Divorced at First Sight
We have had “Married at First Sight” where a bunch of delusional idiots decide to get married to someone they don’t know, believing that maybe there’s a chance the marriage may work. So why not have one where people get married and then get divorced straight away. I’m sure the people would be a lot happier with the outcome. You could make some real stars out of that one. No longer would you have to spend years in dead end relationships like that old bat Liz Taylor did. Be a star on this show and you can have all those marriages out of the way and checked off without all the drama and the heartache!
Biggest Loser Survivor
I propose a kind of a cross over reality show that is set on a tropical island somewhere, however on this one they are all super heavy weights and the idea is to lose weight by being starved for a month.

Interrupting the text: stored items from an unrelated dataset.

(* ===== verification/Maildir.v ===== *)
(** Delivery into inboxes: internal/fsq/maildir.go. *)
From S2P Require Import Prelude GoStr GoPath GoErr Fs Wp Names DeliveryRoot.

Record stagedDelivery := Staged {
  sd_recipient : string;
  sd_tmpDir : path;
  sd_newDir : path;
  sd_tmpPath : path;
  sd_newPath : path;
}.

(** ** Temporary names *)

Definition attempt_name (filename : string) (nano pid : Z) (random : string) : string :=
  "." +:+ filename +:+ ".tmp-" +:+ itoa nano +:+ "-" +:+ itoa pid +:+ "-" +:+ EncodeToString random.

Definition uniqueAttemptTmpName (filename : string) : prog (string * option gerr) :=
  let_ok b := sys (SRandom 6) orelse x =>
    Ret ("", Some (Errorf "generate unique tmp name" (EErrno x))) in
  nano ← sys SNow;
  pid ← sys SGetpid;
  Ret (attempt_name filename nano pid b, None).

Definition uniqueAttemptTmpPath (tmpDir : path) (filename : string)
  : prog (path * option gerr) :=
  let_val name := uniqueAttemptTmpName filename orelse e => Ret ([], Some e) in
  Ret (Join_under tmpDir [name], None).

Definition attemptTmpMatches (filename name : string) : bool :=
  if bool_decide (name = filename) then true
  else HasPrefix name ("." +:+ filename +:+ ".tmp-").

(** ** Publishing *)

Definition resolvePublishCollision (r : DeliveryRoot) (tmpPath newPath : path)
    (data : string) (renameErr : gerr) : prog (option gerr) :=
  x ← ReadRegularNoFollow r newPath;
  match x with
  | (_, Some _) => Ret (Some (Errorf "inspect dest" renameErr))
  | (existing, None) =>
    if bool_decide (existing = data) then
      y ← sys (SRemove (rp r tmpPath));
      match y with
      | Er n => if negb (os_IsNotExist (EErrno n))
                then Ret (Some (Errorf "remove idempotent tmp after collision" (EErrno n)))
                else Ret None
      | Ok _ => Ret None
      end
    else Ret (Some renameErr)
  end.

Definition publishTmpNoReplace (r : DeliveryRoot) (tmpPath newPath : path) (data : string)
  : prog (option gerr) :=
  if_err e := renameNoReplace r tmpPath newPath then
    (if errors_Is_Exist e then resolvePublishCollision r tmpPath newPath data e
     else e' ← cleanupTemp r tmpPath e; Ret (Some e'))
  else Ret None.

(** ** Cleaning up *)

Fixpoint cleanupTmpStages_from (r : DeliveryRoot) (stages : list stagedDelivery)
    (cleanupErr : option gerr) : prog (option gerr) :=
  match stages with
  | [] => Ret cleanupErr
  | stage :: stages' =>
    x ← sys (SRemove (rp r (sd_tmpPath stage)));
    let cleanupErr :=
      match x with
      | Er n => if negb (os_IsNotExist (EErrno n))
                then errors_Join [cleanupErr; Some (Errorf "cleanup tmp" (EErrno n))]
                else cleanupErr
      | Ok _ => cleanupErr
      end in
    s ← syncDir r (sd_tmpDir stage);
    let cleanupErr :=
      match s with
      | Some e => errors_Join [cleanupErr; Some (Errorf "sync tmp dir" e)]
      | None => cleanupErr
      end in
    cleanupTmpStages_from r stages' cleanupErr
  end.

Definition cleanupTmpStages (r : DeliveryRoot) (stages : list stagedDelivery)
  : prog (option gerr) := cleanupTmpStages_from r stages None.

Definition cleanupStagedTmp (r : DeliveryRoot) (stages : list stagedDelivery) (primary : gerr)
  : prog gerr :=
  cleanupErr ← cleanupTmpStages r stages;
  match cleanupErr with
  | None => Ret primary
  | Some _ => Ret (Errorf "cleanup" primary)
  end.

Definition delivered_map (r : DeliveryRoot) (committed : list stagedDelivery) : gmap string path :=
  foldl (fun m s => <[sd_recipient s := displayPath r (sd_newPath s)]> m) ∅ committed.

Definition partialDeliveryError (r : DeliveryRoot) (committed : list stagedDelivery)
    (failed : stagedDelivery) (pending : list stagedDelivery) (primary : gerr) : prog gerr :=
  let undelivered := if negb (errors_Is_Exist primary) then failed :: pending else pending in
  cleanupErr ← cleanupTmpStages r undelivered;
  let primary := match cleanupErr with Some _ => Errorf "cleanup" primary | None => primary end in
  Ret (EPartialDelivery (delivered_map r committed) (sd_recipient failed)
         (sd_recipient <$> pending) primary).

Definition committedDeliveryError (r : DeliveryRoot) (committed pending : list stagedDelivery)
    (primary : gerr) : prog gerr :=
  cleanupErr ← cleanupTmpStages r pending;
  let primary := match cleanupErr with Some _ => Errorf "cleanup" primary | None => primary end in
  Ret (EPartialDelivery (delivered_map r committed) "" (sd_recipient <$> pending) primary).

(** ** DeliverToInboxes *)

Definition inbox_dir (agent box : string) : path := Join ["agents"; agent; "inbox"; box].

(** One iteration of the staging loop: the staged delivery, or the error and whether this
    iteration's own temporary was already dealt with. *)
Definition stage_one (r : DeliveryRoot) (filename data recipient : string)
  : prog (option stagedDelivery * option gerr) :=
  let tmpDir := inbox_dir recipient "tmp" in
  let newDir := inbox_dir recipient "new" in
  if_err e := call (SMkdirAll (rp r tmpDir) 448) then Ret (None, Some e) else
  if_err e := call (SMkdirAll (rp r newDir) 448) then Ret (None, Some e) else
  let_val tmpPath := uniqueAttemptTmpPath tmpDir filename orelse e => Ret (None, Some e) in
  let newPath := Join_under newDir [filename] in
  if_err e := writeAndSync r tmpPath data then Ret (None, Some e) else
  if_err e := syncDir r tmpDir then e' ← cleanupTemp r tmpPath e; Ret (None, Some e') else
  Ret (Some (Staged recipient tmpDir newDir tmpPath newPath), None).

Fixpoint stage_all (r : DeliveryRoot) (filename data : string) (recipients : list string)
    (stages : list stagedDelivery) : prog (list stagedDelivery * option gerr) :=
  match recipients with
  | [] => Ret (stages, None)
  | recipient :: rest =>
    x ← stage_one r filename data recipient;
    match x with
    | (Some s, None) => stage_all r filename data rest (stages ++ [s])
    | (_, Some err) => e' ← cleanupStagedTmp r stages err; Ret ([], Some e')
    | (None, None) => Ret ([], None)
    end
  end.

Fixpoint commit_all (r : DeliveryRoot) (data : string) (committed stages : list stagedDelivery)
  : prog (option gerr) :=
  match stages with
  | [] => Ret None
  | stage :: pending =>
    if_err err := publishTmpNoReplace r (sd_tmpPath stage) (sd_newPath stage) data then
      (let err := if errors_Is_errno (IOErr EXDEV) err
                  then Errorf "rename tmp->new: different filesystems" err
                  else Errorf "rename tmp->new" err in
       e' ← partialDeliveryError r committed stage pending err; Ret (Some e'))
    else
    if_err err := syncDir r (sd_newDir stage) then
      (let commitErr := ECommitted (displayPath r (sd_newPath stage)) (sd_recipient stage)
                          (Errorf "sync new dir" err) in
       e' ← committedDeliveryError r (committed ++ [stage]) pending commitErr; Ret (Some e'))
    else
    _ ← syncDir r (sd_tmpDir stage);
    commit_all r data (committed ++ [stage]) pending
  end.

Definition DeliverToInboxes (r : DeliveryRoot) (recipients : list string)
    (filename data : string) : prog (gmap string path * option gerr) :=
  match recipients with
  | [] => Ret (∅, Some (EMsg "no recipients provided"))
  | _ =>
    match ValidateMessageFilename filename with
    | Some e => Ret (∅, Some e)
    | None =>
      match find_some ValidateHandle recipients with
      | Some e => Ret (∅, Some e)
      | None =>
        if_err e := VerifyBase r then Ret (∅, Some e) else
        let_val stages := stage_all r filename data recipients [] orelse e => Ret (∅, Some e) in
        if_err e := commit_all r data [] stages then Ret (∅, Some e) else
        Ret (delivered_map r stages, None)
      end
    end
  end.

Definition DeliverToInbox (r : DeliveryRoot) (agent filename data : string)
  : prog (path * option gerr) :=
  let_val paths := DeliverToInboxes r [agent] filename data orelse e => Ret ([], Some e) in
  Ret (default [] (paths !! agent), None).

#[global] Arguments inbox_dir : simpl never.
#[global] Arguments Join : simpl never.
#[global] Arguments Join_under : simpl never.
#[global] Arguments displayPath : simpl never.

The only food they will get to eat is each other and this will be determined at tribal council. So instead of voting someone off the island, they will be voting who goes into the pot.
The Criminal
This will actually be a cross between “The Apprentice” and “Cops”. It will be run the same as “The Apprentice” and you will have people competing against each other to see who will be the ultimate crook. So there will be different challenges, which will involve crimes of some kind, that the participants compete in. The catch will be that there will be a bunch of cops out there trying to bust them.
Chess with the Stars
We’ve had Dancing with the Stars, so why not something more entertaining like Chess? We can have celebrities sitting at tables playing chess against one another. A ratings winner for sure… at least that’s what my nerdy friend Clarence reckons.
Hell’s Race
You got it, another cross over. This time its “Hell’s Kitchen” and “the Amazing Race”. The problem with the Amazing Race is that the couples in that one are having way too much fun and experiencing amazing stuff. We need to change this so that they are suffering and we get to enjoy watching them suffer. I propose that Gordon Ramsey be the host of this and instead of doing fun things, he gets them doing all sorts of horrific and nasty stuff, like escaping from rabid dogs or swimming through crocodile infested waters.